* _EXERCISE_
The lines wanted run from the first one below through the one with "Context (decode_config : bytes". Return them exactly.

******************************

(* ===== verification/Startup.v ===== *)
(** * Starting the terminal client (cmd/gjallarhorn-client/main.go)

    [main] loads the state of the two clients from the user's directory, or makes new ones and
    writes their state, and starts the terminal client with them. The alpenhorn client is a
    library of its own: what its operations answer are arguments. *)

From Stdlib Require Import ZArith Lia.
From stdpp Require Import base numbers strings sets gmap fin_maps fin_sets list.
From S2P Require Import Prelude GoStd Json GoStrings Paths External Settings Mixnet ConvoConfig Coordinator Client Persist Conversation Wp Gui GuiInvariant Commands Calls GuiSystem GuiRun.

(** ** The convo client *)

(** Why the program exits with status 1, and what it prints. *)
Inductive exit_reason :=
| NoUsername
| NoHome               (* the user or the directory of the configuration *)
| GenerateFailed (client why : string)
| LoadFailed (client : string).

Section startup.
Context `{SignedConfigs}.
Context (encode_config : option SignedConfig → option bytes).
Context (decode_config : bytes → option (option SignedConfig)).
Context (config_valid : SignedConfig → bool).

Abbreviation startup := (go Disk exit_reason).

(** The client on disk fails with an error that is wrapped. *)
Definition or_exit {E A} (m : go Disk E A) (why : exit_reason) : startup A := λ d,
  match m d with
  | (d, Ret a) => (d, Ret a)
  | (d, Err _) => (d, Err why)
  | (d, Panic) => (d, Panic)
  | (d, Block) => (d, Block)
  end.

(** [current] is what [CurrentConfig] answers, [None] an error. *)
Definition generateVuvuzelaClient (r : io) (current : option SignedConfig) (clientPath : string)
    : startup Client :=
  match current with
  | None => throw (GenerateFailed "Vuvuzela" "fetching latest convo config")
  | Some convoConfig =>
      match Bootstrap config_valid convoConfig zero_Client with
      | (client, Ret _) =>
          or_exit (persistLocked encode_config r clientPath client)
            (GenerateFailed "Vuvuzela" "persisting vuvuzela client");;
          mret client
      | (_, Err _) => throw (GenerateFailed "Vuvuzela" "bootstrapping vuvuzela client")
      | (_, Panic) => panic
      | (_, Block) => block
      end
  end.

Definition vuvuzela_path (confHome username : string) : string :=
  Join confHome (username ++ "-vuvuzela-client-state").

Definition LoadVuvuzelaState (r : io) (readable : bool) (current : option SignedConfig)
    (confHome username : string) : startup (Client * bool) :=
  let vzStatePath := vuvuzela_path confHome username in
  d ← get;
  match LoadClient decode_config readable vzStatePath (files d) with
  | Ret client => mret (client, false)
  | Err ClientMissing =>
      client ← generateVuvuzelaClient r current vzStatePath;
      mret (client, true)
  | Err _ => throw (LoadFailed "vuvuzela")
  | Panic => panic
  | Block => block
  end.

(** ** The alpenhorn client *)

(** What [neverlur.LoadClient] answers. *)
Inductive alpenhorn_load := AlpenhornLoaded | AlpenhornMissing | AlpenhornBroken.

Record alpenhorn_answers := mkAlpenhornAnswers {
  alp_load : alpenhorn_load;
  alp_addFriend : bool;        (* the configuration of the service is fetched *)
  alp_dialing : bool;
  alp_bootstrap : bool;
  alp_persist : bool
}.

Definition generateAlpenhornClient (a : alpenhorn_answers) : outcome string unit :=
  if negb (alp_addFriend a) then Err "fetching latest addfriend config"
  else if negb (alp_dialing a) then Err "fetching latest dialing config"
  else if negb (alp_bootstrap a) then Err "bootstrapping alpenhorn client"
  else if negb (alp_persist a) then Err "persisting alpenhorn client"
  else Ret ().

(** Whether the client is new. *)
Definition LoadAlpenhornState (a : alpenhorn_answers) : outcome exit_reason bool :=
  match alp_load a with
  | AlpenhornLoaded => Ret false
  | AlpenhornMissing =>
      match generateAlpenhornClient a with
      | Ret _ => Ret true
      | Err why => Err (GenerateFailed "Alpenhorn" why)
      | Panic => Panic
      | Block => Block
      end
  | AlpenhornBroken => Err (LoadFailed "alpenhorn")
  end.

(** ** main *)

Section main.
Context `{NaCl} `{Gocui} `{Ansi}.

(** The clients, what is new, and the terminal client. [home] is the directory of the user, if the
    user is known; [made] tells whether the directory in it is there or was made. *)
Definition main (r : io) (readable : bool) (a : alpenhorn_answers) (current : option SignedConfig)
    (username : string) (home : option string) (made : bool) (alpenhorn_name : string) (g : screen)
    : startup (Client * launchStatus * GuiClient) :=
  if decide (username = "") then throw NoUsername
  else
    match home with
    | None => throw NoHome
    | Some home =>
        let confHome := Join home ".vuvuzela" in
        if negb made then throw NoHome
        else
          isNewAlpClient ← lift (LoadAlpenhornState a);
          '(vuvuzelaClient, isNewVuvuzelaClient) ← LoadVuvuzelaState r readable current confHome username;
          mret (vuvuzelaClient, mkLaunchStatus isNewAlpClient isNewVuvuzelaClient, initial alpenhorn_name g)
    end.

End main.

(** ** What a start leaves on disk *)

Hypothesis config_reads : ∀ conf data, encode_config (Some conf) = Some data → decode_config data = Some (Some conf).

Lemma Bootstrap_inv conf c :
  Bootstrap config_valid conf zero_Client = (c, Ret ()) → c = loadStateLocked conf zero_Client.
Proof.
  unfold Bootstrap. destruct (negb (config_valid conf)); [done|].
  destruct (as_ConvoConfig (config_Inner conf)); [|done]. by intros [= <-].
Qed.

(** A write of a new client's state, from files without it. *)
Lemma persist_new r path conf c d d' o :
  (∀ t, temp r = Some t → t ≠ path) → files d !! path = None →
  convoConfig c = Some conf →
  or_exit (persistLocked encode_config r path c) o d = d' →
  (∃ states, past d'.1 = past d ++ states ∧ ∀ fs, fs ∈ states ++ [files d'.1] →
     fs !! path = None ∨ LoadClient decode_config true path fs = Ret (loadStateLocked conf zero_Client)) ∧
  ((d'.2 = Ret () ∧ LoadClient decode_config true path (files d'.1) = Ret (loadStateLocked conf zero_Client)) ∨
   (d'.2 = Err o ∧ files d'.1 !! path = None)).
Proof.
  intros Ht Hnone Hc <-. unfold or_exit, persistLocked. rewrite Hc.
  destruct (encode_config (Some conf)) as [data|] eqn:Ed; cycle 1.
  { cbn. split; [|by right]. exists []. rewrite app_nil_r. split; [done|].
    intros fs ->%list_elem_of_singleton. by left. }
  assert (Hload : ∀ fs, fs !! path = Some data →
    LoadClient decode_config true path fs = Ret (loadStateLocked conf zero_Client)).
  { intros fs E. unfold LoadClient. by rewrite E, (config_reads _ _ Ed). }
  destruct (WriteFileAtomic_run r path data d Ht) as [(states & Hp & Hs) Hend].
  destruct (WriteFileAtomic r path data d) as [d1 o1]. cbn [fst snd] in *.
  assert (Hall : ∀ fs, fs ∈ states ++ [files d1] →
    fs !! path = None ∨ LoadClient decode_config true path fs = Ret (loadStateLocked conf zero_Client)).
  { intros fs Hin. destruct (Hs fs Hin) as [[E|E] _]; [left; by rewrite E|right; by apply Hload]. }
  destruct Hend as [[-> E]|(e & -> & E)]; cbn; (split; [by exists states|]).
  - left. split; [done|by apply Hload].
  - right. split; [done|]. by rewrite E.
Qed.

(** C31. The first start of a user makes a client from the configuration that is served and
    writes it; whenever the program is stopped on the way, or fails, the next start finds either
    the whole state of that client or none and starts over, never a broken one; after a start
    that succeeded every later start loads the same client, whatever is served then, or, when the
    file is there but cannot be read, exits and leaves it as it is: no new client replaces it. *)
Theorem first_start_persists r readable conf confHome username d d' res :
  let path := vuvuzela_path confHome username in
  (∀ t, temp r = Some t → t ≠ path) → files d !! path = None →
  LoadVuvuzelaState r readable (Some conf) confHome username d = (d', res) →
  (∃ states, past d' = past d ++ states ∧ ∀ fs, fs ∈ states ++ [files d'] →
     fs !! path = None ∨ LoadClient decode_config true path fs = Ret (loadStateLocked conf zero_Client)) ∧
  ((res = Ret (loadStateLocked conf zero_Client, true) ∧
    ∀ r' readable' current, LoadVuvuzelaState r' readable' current confHome username d' =
      (d', if readable' then Ret (loadStateLocked conf zero_Client, false) else Err (LoadFailed "vuvuzela"))) ∨
   (∃ why, res = Err why ∧ files d' !! path = None)).
Proof.
  intros path Ht Hnone. unfold LoadVuvuzelaState at 1. rewrite go_bind_unfold. cbn [get].
  unfold LoadClient at 1. fold path. rewrite Hnone. rewrite go_bind_unfold. unfold generateVuvuzelaClient.
  assert (Hstop : ∀ (d1 : Disk), d1 = d → ∃ states, past d1 = past d ++ states ∧ ∀ fs,
    fs ∈ states ++ [files d1] →
    fs !! path = None ∨ LoadClient decode_config true path fs = Ret (loadStateLocked conf zero_Client)).
  { intros d1 ->. exists []. rewrite app_nil_r. split; [done|]. intros fs ->%list_elem_of_singleton. by left. }
  destruct (Bootstrap config_valid conf zero_Client) as [c [[]|e| |]] eqn:Eb; cycle 1.
  { intros [= <- <-]. split; [by apply Hstop|]. right. by eexists. }
  { exfalso. unfold Bootstrap in Eb. repeat case_match; discriminate Eb. }
  { exfalso. unfold Bootstrap in Eb. repeat case_match; discriminate Eb. }
  apply Bootstrap_inv in Eb as ->. rewrite go_bind_unfold.
  set (c := loadStateLocked conf zero_Client). intros E.
  destruct (persist_new r path conf c d _ (GenerateFailed "Vuvuzela" "persisting vuvuzela client")
    Ht Hnone eq_refl eq_refl) as [Hstates Hend].
  destruct (or_exit _ _ d) as [d1 o1]. cbn [fst snd] in *.
  destruct Hend as [[-> Hl]|[-> Hl]]; cbn in E; injection E as <- <-; (split; [done|]).
  - left. split; [done|]. intros r' readable' current. unfold LoadVuvuzelaState. rewrite go_bind_unfold.
    cbn [get]. fold path. destruct readable'; [by rewrite Hl|]. unfold LoadClient in Hl |- *.
    by destruct (files d1 !! path).
  - right. by eexists.
Qed.

End startup.

(** ** An example

    Signed configurations that are their own encoding. *)

#[local] Instance own_configs : SignedConfigs := {|
  SignedConfig := bytes;
  config_Hash := to_string;
  config_Inner _ := InnerConvo (mkConvoConfig 1 (mkCoordinatorConfig [] "entry") []);
  config_Guardians _ := []
|}.

Definition all_well : io := mkIo (Some "/tmp/vz123") None true true true true true.

Definition own_encode (c : option (@SignedConfig own_configs)) : option bytes := c.
Definition own_decode (data : bytes) : option (option (@SignedConfig own_configs)) := Some (Some data).

Lemma own_reads conf data : own_encode (Some conf) = Some data → own_decode data = Some (Some conf).
Proof. by intros [= ->]. Qed.

Lemma first_start_persists_witness :
  let d := mkDisk ∅ [] in
  let '(d', res) := LoadVuvuzelaState own_encode own_decode (λ _, true) all_well true (Some (str "conf")) "/home/alice" "alice" d in
  res = Ret (loadStateLocked (str "conf") zero_Client, true) ∧
  LoadVuvuzelaState own_encode own_decode (λ _, true) all_well true None "/home/alice" "alice" d' =
    (d', Ret (loadStateLocked (str "conf") zero_Client, false)).
Proof.
  cbv zeta.
  destruct (LoadVuvuzelaState own_encode own_decode (λ _, true) all_well true (Some (str "conf")) "/home/alice" "alice" (mkDisk ∅ []))
    as [d' res] eqn:E.
  destruct (first_start_persists own_encode own_decode (λ _, true) own_reads all_well true (str "conf") "/home/alice" "alice"
    (mkDisk ∅ []) d' res) as [_ [[-> H]|(why & -> & _)]].
  - intros t [= <-]. discriminate.
  - reflexivity.
  - exact E.
  - split; [reflexivity|]. apply H.
  - exfalso. vm_compute in E. discriminate E.
Defined.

******************************

* _TASK SOLUTION_
(* ===== verification/Startup.v ===== *)
(** * Starting the terminal client (cmd/gjallarhorn-client/main.go)

    [main] loads the state of the two clients from the user's directory, or makes new ones and
    writes their state, and starts the terminal client with them. The alpenhorn client is a
    library of its own: what its operations answer are arguments. *)

From Stdlib Require Import ZArith Lia.
From stdpp Require Import base numbers strings sets gmap fin_maps fin_sets list.
From S2P Require Import Prelude GoStd Json GoStrings Paths External Settings Mixnet ConvoConfig Coordinator Client Persist Conversation Wp Gui GuiInvariant Commands Calls GuiSystem GuiRun.

(** ** The convo client *)

(** Why the program exits with status 1, and what it prints. *)
Inductive exit_reason :=
| NoUsername
| NoHome               (* the user or the directory of the configuration *)
| GenerateFailed (client why : string)
| LoadFailed (client : string).

Section startup.
Context `{SignedConfigs}.
Context (encode_config : option SignedConfig → option bytes).
Context (decode_config : bytes → option (option SignedConfig)).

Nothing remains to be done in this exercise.